Growing Healthcare Close to Home

CEO Newsletter

Edition 22

Financial Stability Project:

Last week, I held a series of all-employee meetings to discuss our financial position and to solicit feedback, ideas, or questions about the situation. We had a great turnout and I appreciated all of the questions and ideas. For those who weren’t able to make it, I want to summarize the conversation.

For the last several years, we have had stable revenues, increasing costs, and decreasing reimbursements. We have also invested in our campus with new boilers, roofs, a lab remodel, a clinic build, and HVAC projects. These projects were necessary but increased our debt and used cash reserves.

In 2024 it looked something like this:


In addition to the long-term shortfall, we have a short-term cash crunch as we transition our revenue cycle from CPSI to Cerner. HIM and Billing are working diligently to process claims, and we’ve begun to see reimbursements from Cerner patients start to come in. We are utilizing our cash reserves to pay the bills while we catch up on payments.

In 2025, we have a few positive changes. We’ve already reduced our daily costs by a few thousand dollars a day, and our most recent Cost Report (pink) has increased our anticipated reimbursement. The 2025 Safety Net Assessment Program (purple) was recently approved and will result in increased Medicaid payments.

Even with the good news, we still have a daily shortfall of approximately $2,000, which needs to be addressed through increased revenue, higher reimbursement, or reduced expenses.


With our current projections, we require a modest course correction to get back on track. However, it might get worse.

I have serious concerns related to our expenses and reimbursements. Inflation, tariffs, increased fees, and taxes will make controlling our costs difficult. On the reimbursement side, a significant effort is underway at the federal level to cut Medicaid spending. The two areas that seem most likely to impact us are work requirements for Medicaid patients and state-directed payment programs.

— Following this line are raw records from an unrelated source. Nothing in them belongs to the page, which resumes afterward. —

(** The two endpoints that install bundles. *)
Lemma handleBundle_effect env r h :
  let h' := (handleBundle ParseJSON Marshal ReadFile Getenv sha256 LoadX509KeyPair AppendCertsFromPEM suites marshalMeta Verify
               unmarshalBundle publicKey hasApply hasRollout env r h).1 in
  all_verified h → all_verified h' ∧ effect env h h'.
Proof.
  intros h' Ha. unfold h', handleBundle. clear h'. case_decide; [split; [done|apply unchanged_effect]|].
  destruct (negb _); [split; [done|apply unchanged_effect]|]. destruct (body env) as [raw|]; [|split; [done|apply unchanged_effect]].
  destruct (unmarshalBundle raw) as [b|]; [|split; [done|apply unchanged_effect]].
  destruct (verify b publicKey) as [e|] eqn:Ev; [split; [exact Ha|by apply keeps]|].
  destruct (applying env b "" _) as [h2 [e|res]] eqn:E; simpl; pose proof (applying_history _ _ _ _ _ _ E) as Hh.
  - split; [by apply (same_history_verified h)|]. by eapply applies; [..|exact E|].
  - split; [apply record_verified; [done|by apply (same_history_verified h)]|]. by eapply applies; [..|exact E|].
Qed.
Lemma handleRollback_effect env r h :
  let h' := (handleRollback ParseJSON Marshal ReadFile Getenv sha256 LoadX509KeyPair AppendCertsFromPEM suites
               decodeRollback hasApply hasRollout env r h).1 in
  all_verified h → all_verified h' ∧ effect env h h'.
Proof.
  intros h' Ha. unfold h', handleRollback. clear h'. case_decide; [split; [done|apply unchanged_effect]|].
  destruct (history h) as [hist|] eqn:Eh; [|split; [done|apply unchanged_effect]]. cbv zeta.
  assert (∀ v, let h' := (match (if decide (v = "") then AdminGuard.Previous hist else AdminGuard.Get v hist) with
        | None => (h, writeError (idOf r) 404 "bundle not found")
        | Some b => match applying env b "rollback" h with
            | (h, inl e) => (onMetrics (RecordRollback "error") h, writeJSON (idOf r) 400 (PBundleError e))
            | (h, inr res) => (record b (onMetrics (RecordRollback "success") h), writeJSON (idOf r) 200 (PRolledBack (res_Version res)))
            end
        end).1 in all_verified h' ∧ effect env h h') as Hto.
  { intros v. destruct (if decide _ then _ else _) as [b|] eqn:Eb; [|split; [done|apply unchanged_effect]].
    assert (verify b publicKey = None) as Hb.
    { case_decide; [unfold AdminGuard.Previous in Eb; destruct (AdminGuard.previous hist) as [|w l]; [done|]|]; by eapply Ha. }
    destruct (applying env b "rollback" h) as [h2 [e|res]] eqn:E; simpl; pose proof (applying_history _ _ _ _ _ _ E) as Hh.
    - split; [by apply (same_history_verified h)|]. by eapply applies; [..|exact E|].
    - split; [apply record_verified; [done|by apply (same_history_verified h)]|]. by eapply applies; [..|exact E|]. }
  destruct (body env) as [raw|]; [|split; [done|apply unchanged_effect]].
  destruct (decodeRollback raw); [apply Hto..|split; [done|apply unchanged_effect]].
Qed.
Lemma serve_effect env r h :
  slen publicKey = PublicKeySize → allowUnsigned = false → all_verified h →
  all_verified (serve env r h).1 ∧ effect env h (serve env r h).1.
Proof.
  intros Hk Hu Ha. unfold ServeHTTP. generalize (if decide (idOf r = "") then generatedID env else idOf r) as id. intros id.
  destruct (negb _); [split; [exact Ha|by apply keeps]|].
  destruct auth as [a|]; [|split; [exact Ha|by apply keeps]]. destruct (Authenticate VerifyChain a r); [split; [exact Ha|by apply keeps]|].
  set (h1 := onLimiter _ (onLimiter _ h)). assert (all_verified h1) as Ha1 by exact Ha.
  assert (∀ h2, effect env h1 h2 → effect env h h2) as Hback.
  { intros h2 [H|b so h3 h4 res H1 H2 H3 H4]; [by apply keeps|by apply (applies env h h2 b so h3 h4 res)]. }
  unfold route. destruct (muxSegments r) as [segments|]; [|split; [exact Ha|by apply keeps]]. repeat case_decide.
  - unfold handleValidate. case_decide; [split; [exact Ha|by apply keeps]|].
    destruct (body env) as [raw|]; [|split; [exact Ha|by apply keeps]]. destruct (negb hasApply); [split; [exact Ha|by apply keeps]|].
    destruct (Apply _ _ _ _ _ _ _ (onApply env) raw "admin" ModeValidate _) as [a' [e|res]] eqn:E;
      apply apply_harmless in E as [H' _]; (split; [exact Ha|apply keeps, H'; by right]).
  - unfold handleApply. rewrite Hk, Hu. simpl. case_decide; (split; [exact Ha|by apply keeps]).
  - destruct (handleBundle_effect env r h1 Ha1). by split; [|apply Hback].
  - destruct (handleRollback_effect env r h1 Ha1). by split; [|apply Hback].
  - unfold handleSnapshot. repeat case_match; (split; [exact Ha|by apply keeps]).
  - split; [exact Ha|by apply keeps].
Qed.

(** C10. Signed means signed: when a public key is configured and unsigned applies
    are not allowed, then, whatever requests came before, a request to the
    admin API either leaves the configuration in service as it is or tries
    to install a bundle whose signature verifies with that key; rolling back
    is no way around it. *)
Theorem admin_signed_only (h0 : Handler) (requests : list (AdminEnv * Request)) env r :
  slen publicKey = PublicKeySize → allowUnsigned = false → all_verified h0 →
  let h := foldl (λ h er, (serve er.1 er.2 h).1) h0 requests in
  effect env h (serve env r h).1.
Proof.
  intros Hk Hu Ha h. assert (all_verified h) as Hh.
  { unfold h. clear h. revert h0 Ha. induction requests as [|[e q] l IH]; intros h0 Ha; simpl; [done|]. apply IH. by apply serve_effect. }
  by apply serve_effect.
Qed.

(** ** Rolling back an unsigned apply *)

Lemma applying_config env b so h h' res :
  applying env b so h = (h', inr res) → ∃ raw, ConfigBytes b = Some raw ∧ ParseJSON raw = Ok (res_Config res).
Proof.
  unfold applyBundle. destruct hasRollout.
  - destruct (ApplyBundle _ _ _ _ _ _ _ _ _ _ _ _) as [s [e|x]] eqn:E; [done|]. intros [= _ ->]. by eapply roll_config.
  - destruct (negb hasApply); [done|]. destruct (ConfigBytes b) as [raw|]; [|done].
    destruct (ApplyResolvedVersion _ _ _ _ _ _ _ _ _ _ _ _ _) as [a [e|x]] eqn:E; [done|]. intros [= _ ->]. exists raw. split; [done|].
    by apply applyResolved_success in E as (cfg & s & d & Hp & _ & -> & _).
Qed.

(** Rolling back does not restore what was applied: an unsigned apply
    installs the merge of all providers' configurations but is remembered by
    the bytes of the request alone, and rolling back to it installs those
    bytes unmerged. *)
Theorem admin_rollback_unmerged env r h h1 raw v ws hist :
  body env = Ok raw → history h = Some hist → v ≠ "" →
  handleApply ParseJSON ReadFile Getenv sha256 LoadX509KeyPair AppendCertsFromPEM suites publicKey allowUnsigned hasApply env r h
    = (h1, mkReply 200 (idOf r) (PApplied v ws)) →
  ∃ hist1 merged, history h1 = Some hist1 ∧ AdminGuard.Get v hist1 = Some (unsignedBundle sha256 env raw v) ∧
    (let a := Rollout.apply (sys h1) in ∃ cfg, ParseJSON raw = Ok cfg ∧
       mergeNow ParseJSON ReadFile (onApply env) a (buildProviders a cfg) = inr merged) ∧
    ∀ env' so h' h2 res, applying env' (unsignedBundle sha256 env raw v) so h' = (h2, inr res) → ParseJSON raw = Ok (res_Config res).
Proof.
  intros Hbody Hh Hv. unfold handleApply. case_decide; [done|]. destruct (_ && _); [done|]. rewrite Hbody. destruct (negb hasApply); [done|].
  destruct (Apply _ _ _ _ _ _ _ (onApply env) raw "admin" ModeApply _) as [a [e|res]] eqn:E; [done|]. intros [= <- Hv' _].
  apply apply_success in E as (cfg & s & d & Hp & _ & _ & _ & Hd & Ha). cbn [onDeps] in Hd. apply build_ok in Hd as (Hm & _).
  eexists _, (res_Config res). split_and!.
  - unfold record, withApply. simpl. rewrite Hh. done.
  - rewrite Hv'. unfold AdminGuard.Get, AdminGuard.Record_, unsignedBundle, Bundle.version. simpl. rewrite decide_False by done.
    simpl. by rewrite lookup_insert_eq.
  - exists cfg. split; [done|]. simpl. rewrite Ha. exact Hm.
  - intros env' so h' h2 res' (raw' & Hc & Hp')%applying_config. rewrite (ConfigBytes_encoded (unsignedBundle sha256 env raw v) raw eq_refl) in Hc. by injection Hc as <-.
Qed.

(** An endpoint answers with the request id of the request, not with the one
    the handler has generated: a client that sends none gets an empty one. *)
Theorem admin_request_id_lost env r h :
  idOf r = "" → admitted env r h → authenticated r →
  (∃ name, muxSegments r = Some ["admin"; name] ∧ name ∈ ["validate"; "config"; "bundle"; "rollback"; "snapshot"]) → replyID (serve env r h).2 = "".
Proof.
  intros Hid Hl Ha (name & Hp & Hn). destruct (serve_passing env r h Hl Ha) as (id & l & ->).
  unfold route. rewrite Hp. repeat case_decide; try done.
  - unfold handleValidate. repeat case_match; done.
  - unfold handleApply. repeat case_match; done.
  - unfold handleBundle. repeat case_match; done.
  - unfold handleRollback. cbv zeta. repeat case_match; done.
  - unfold handleSnapshot. repeat case_match; done.
  - set_solver.
Qed.
End Guarantees.

(** ** An administrator's session *)

Definition demo_admin_env (raw : string) : AdminEnv :=
  mkAdminEnv 0 "now" None "id-1" (Ok raw) (demo_env None) (demo_rollout_env None).
Definition demo_admin_request (path : string) : Request :=
  mkRequest "POST" "admin" path "" path ∅ None 0 "10.0.0.7:99" (Some [Some "cert"]).
Definition demo_handler (a : Apply.Manager) : Handler := mkHandler (Rollout.NewManager a true true Minute 0 GoFloat.f64_zero) None (Some NewStore).

Lemma admin_signed_only_witness :
  effect (λ _, Err "") (λ _, Ok "locked") (λ _, Err "") demo_getenv demo_hash (λ _ _, Err "") (λ _, false) ∅ demo_marshal demo_Verify
    demo_public true true (demo_admin_env "first") (demo_handler demo_manager)
    (ServeHTTP (λ _, Err "") (λ _, Ok "locked") (λ _, Err "") demo_getenv demo_hash (λ _ _, Err "") (λ _, false) ∅ demo_marshal demo_Verify
      (λ _, Ok (demo_bundle "v1" "config")) (λ _, RollbackEmpty) (λ _ _ _, true) (Some (mkAuthenticator "t" None)) demo_public false true true
      (demo_admin_env "first") (demo_admin_request "/admin/config") (demo_handler demo_manager)).1.
Proof.
  apply (admin_signed_only _ _ _ _ _ _ _ _ _ _ _ _ _ _ _ _ _ _ (demo_handler demo_manager) []); [reflexivity..|].
  intros hist v b [= <-]. simpl. by rewrite lookup_empty.
Defined.

(** The merge has the pools of the file, the bytes to roll back to have not. *)
Definition demo_merge_parse (raw : string) : result Config.Config :=
  if decide (raw = "file") then Ok demo_file else if decide (raw = "overlay") then Ok demo_overlay else Err "bad".
Definition demo_merge_manager : Apply.Manager := demo_manager <| providers := [Some (RefFile "file")] |>.
Lemma admin_rollback_unmerged_witness :
  ∃ h1 v ws merged, handleApply demo_merge_parse (λ _, Ok "file") demo_getenv demo_sha (λ _ _, Err "") (λ _, false) ∅ "" true true
      (demo_admin_env "overlay") (demo_admin_request "/admin/config") (demo_handler demo_merge_manager) = (h1, mkReply 200 "" (PApplied v ws)) ∧
    (let a := Rollout.apply (sys h1) in mergeNow demo_merge_parse (λ _, Ok "file") (demo_env None) a (buildProviders a demo_overlay) = inr merged) ∧
    Config.Pools demo_overlay !! "q" = None ∧
    ∀ env' so h' h2 res, applyBundle demo_merge_parse (λ _, Ok "x") (λ _, Ok "file") demo_getenv demo_sha (λ _ _, Err "") (λ _, false) ∅ true true env'
      (unsignedBundle demo_sha (demo_admin_env "overlay") "overlay" v) so h' = (h2, inr res) → Config.Pools (res_Config res) !! "q" = None.
Proof.
  destruct (handleApply demo_merge_parse (λ _, Ok "file") demo_getenv demo_sha (λ _ _, Err "") (λ _, false) ∅ "" true true
      (demo_admin_env "overlay") (demo_admin_request "/admin/config") (demo_handler demo_merge_manager)) as [h1 reply] eqn:E.
  assert (∃ v ws, v ≠ "" ∧ reply = mkReply 200 "" (PApplied v ws)) as (v & ws & Hv & ->).
  { change reply with (h1, reply).2. rewrite <- E. do 2 eexists. split; [|vm_compute; reflexivity]. discriminate. }
  pose proof E as H. eapply (admin_rollback_unmerged _ (λ _, Ok "x")) in H as (hist1 & merged & _ & _ & (cfg & Hp & Hm) & Hroll); [|done..].
  assert (cfg = demo_overlay) as -> by (by injection Hp). exists h1, v, ws, merged. split_and!; [done|exact Hm|vm_compute; reflexivity|].
  intros env' so h' h2 res Hr. apply Hroll in Hr. injection Hr as <-. vm_compute. reflexivity.
Defined.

Although most Medicaid patients are already working, the extra bureaucracy of proving eligibility and tighter restrictions are expected to reduce the number of patients covered. Washington State has expansive Charity Care laws that will mean that as fewer people are on Medicaid, their hospital care will still be provided, but we will not be compensated.

State-directed payment programs are Medicaid supplemental programs that have become a target for cost-cutting. In Washington, we benefit from the Safety Net Assessment Program (shown in purple on the diagram) and Pro Share. Together, these programs provide approximately $ 3,000 per day in additional reimbursement.


At the meetings, I discussed several items we have already taken to improve the 2025 outlook and to prepare us for the expected changes to Medicaid. We’ve cancelled some vendor contracts, consolidated a few positions, instituted a non-clinical hiring freeze, and a wage freeze for any job titles not covered by the union.

We discussed other potential actions and identified opportunities for service expansion, cost reduction, and revenue cycle enhancements. Based on these ideas, we have several projects underway to identify opportunities for improvement. As much as possible, my preference is to grow our services and take steps to be better compensated for the work we are already doing. Thank you all for your interest and great ideas. I know this work is hard, and I’m always open to answer any questions or hear your ideas.

Meet Goose. He is blissfully unaware of Medicaid.